Introduction: Desmoplastic variant account for 4-5% of all ameloblastomas. The present study describes the case of a patient that experienced numerous recurrences in the maxilla and also discusses recommendations for different treatment modalities in this variant. Case Report: A 18 year old female presented to us as a post op (left maxillectomy) case of odontogenic tumor. Her pre op complains was swelling over left cheek since 2 months. Pre op CT PNS showed soft tissue densities in left maxillary sinus with extensive bony destruction and HP report revealed it to be a small cell malignant neoplasm. Patient also had a H/O of surgery 2 years back in which HP report revealed odontogenic squamous tumor. Patient received EBRT to head and neck region 60 GY/30# in 6 weeks. Patient remained asymptomatic till four year and reported with C/O difficulty in swallowing. On examination a huge mass seen on left side of hard palate with extension from soft palate. CECT PNS showed soft tissue mass lesion in post maxillectomy area extending into left nasal cavity, oral cavity and left side of tongue. Biopsy from the lesion revealed mucoepidermoid carcinoma. Patient received 5 cycles of chemotherapy and radiotherapy 20 GY/5# to the same area to debulk the disease after which patient underwent WLE of the tumor and this time HP revealed desmoplastic ameloblastoma. Now patient is asymptomatic and is on follow up. Conclusion: Odontogenic tumor may present with various histopathology variant. Though it is a chemo and radio resistant tumor but these modalities can help in debulking the disease.

Abstract: 134

Retreatment in recurrent head and neck cancer by SBRT


Shashank Shekhar

Department of Radiotherapy, Max Cancer Centre, Saket, Delhi, India, E-mail: [email protected]

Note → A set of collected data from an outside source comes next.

(** * Cora RAG service (txtai): segmentation, registry and index synchronisation

    A shallow embedding of [src/web/txtai/app.py]: the sentence splitter
    [simple_segment], the in-memory [documents_store], the
    [_embeddings_indexed] flag and the three request handlers
    [process_text], [search] and [delete_document].  The splitter is the
    same function in [src/txtai/app_simple.py].

    Text is a [string] whose characters are code points below 256; the
    length of a text is its number of characters, as Python's [len]. *)

From Stdlib Require Import ZArith List Bool Ascii String Lia.
From Stdlib Require Import DecimalString DecimalNat Floats.SpecFloat.
Import ListNotations.

Open Scope string_scope.
Open Scope Z_scope.

(** ** Characters and strings *)

(** [len(s)] of a Python string. *)
Definition len (s : string) : Z := Z.of_nat (String.length s).

(** [str.isspace] on one character, which is also the class [\s] of the
    [re] module: tab to carriage return, the four separators 28..31,
    space, NEL (133) and the no-break space (160). *)
Definition isspace (c : ascii) : bool :=
  let n := N_of_ascii c in
  (((9 <=? n) && (n <=? 13)) || ((28 <=? n) && (n <=? 32))
   || (n =? 133) || (n =? 160))%N.

(** The class [[.!?]] of the splitter's look-behind. *)
Definition is_terminal (c : ascii) : bool :=
  (Ascii.eqb c "." || Ascii.eqb c "!" || Ascii.eqb c "?")%char.

(** Truth value of a string: the empty string is false. *)
Definition truthy (s : string) : bool :=
  match s with
  | EmptyString => false
  | String _ _ => true
  end.

Fixpoint lstrip (s : string) : string :=
  match s with
  | EmptyString => EmptyString
  | String c r => if isspace c then lstrip r else s
  end.

Fixpoint rstrip (s : string) : string :=
  match s with
  | EmptyString => EmptyString
  | String c r =>
      match rstrip r with
      | EmptyString => if isspace c then EmptyString else String c EmptyString
      | r' => String c r'
      end
  end.

(** [s.strip()] *)
Definition strip (s : string) : string := rstrip (lstrip s).

(** Every character of [s] is whitespace. *)
Fixpoint all_space (s : string) : bool :=
  match s with
  | EmptyString => true
  | String c r => isspace c && all_space r
  end.

(** ** [re.split(r'(?<=[.!?])\s+', text)]

    The scanner walks the text once.  A match of the pattern starts at a
    whitespace character that directly follows a terminal character and
    runs over the whole run of whitespace ([\s+] is greedy); the pieces
    between the matches are the sentences, and the piece after the last
    match is returned even when it is empty. *)

Inductive scan_state : Type :=
| InText      (* the previous character allows no match to start here *)
| AfterTerm   (* the previous character is one of . ! ? *)
| InSep.      (* inside a match of \s+ *)

Definition cons_head (c : ascii) (l : list string) : list string :=
  match l with
  | [] => [String c EmptyString]
  | p :: ps => String c p :: ps
  end.

Fixpoint re_split_go (st : scan_state) (s : string) : list string :=
  match s with
  | EmptyString => [EmptyString]
  | String c rest =>
      if isspace c then
        match st with
        | InSep => re_split_go InSep rest
        | AfterTerm => EmptyString :: re_split_go InSep rest
        | InText => cons_head c (re_split_go InText rest)
        end
      else
        cons_head c
          (re_split_go (if is_terminal c then AfterTerm else InText) rest)
  end.

Definition re_split_sentences (text : string) : list string :=
  re_split_go InText text.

Introduction: After completion of radical treatment in head and neck cancer, 50 to 60% will either die from disease progression or have recurrence loco-regionally. Surgery is treatment of choice but feasible in only 50% of cases. These patients are treated with re-irradiation, chemotherapy or best supportive care. In recent years SBRT has emerged as a potential therapy for recurrent head and neck cancer. SBRT provides a potential advantage over shorter treatment course and has fewer systemic side effect. It provides dose escalation to tumor and respecting the normal tissue constraints. That gives the patient better local control and fewer systemic side effects. Materials and Methods: The retrospective study conducted at max cancer center, saket. Total 14 patients were analyzed those undergone SBRT for recurrent head and neck cancer. PET-CT scan was done in every case to establish the recurrence and rule out the distant metastasis. All patients were simulated and planed with PET CT fusion on eclipse planning system. A median dose of 30 Gy was delivered to the GTV. They were evaluated on follow up 3 monthly. Results: In analyzed patients mean age was 58.5 years. 13 were male and 1 female. They presented in stage III and IV (78%). They had performance status of 1 or 2 (80%). Received 60 to 70 Gy by previous irradiation. Mean deases free interval was 2.1 years. Median dose delivered was 35 Gy to GTV. Response was 78%. Median survival was 14.2 months. None had grade III or IV toxicity. Conclusion: SBRT is a potential option for recurrent head neck cancer in terms of local control and side effects. Combination of immunotherapy and adjuvant treatment after SBRT still need exploration.

Abstract: 137

Retrospective study to compare volumetric dose in simultaneuos integrated boost versus sequential boost in head and neck cancers

Heena Kauser , Deleep K. Gudipudi, V. Chandipriya, R. Alluri Krishnam, G. Ashwini

Department of Radiotherapy, Basavatarakam Indo American Cancer Hospital and Research Institute, Hyderabad, Telangana, India, E-mail: [email protected]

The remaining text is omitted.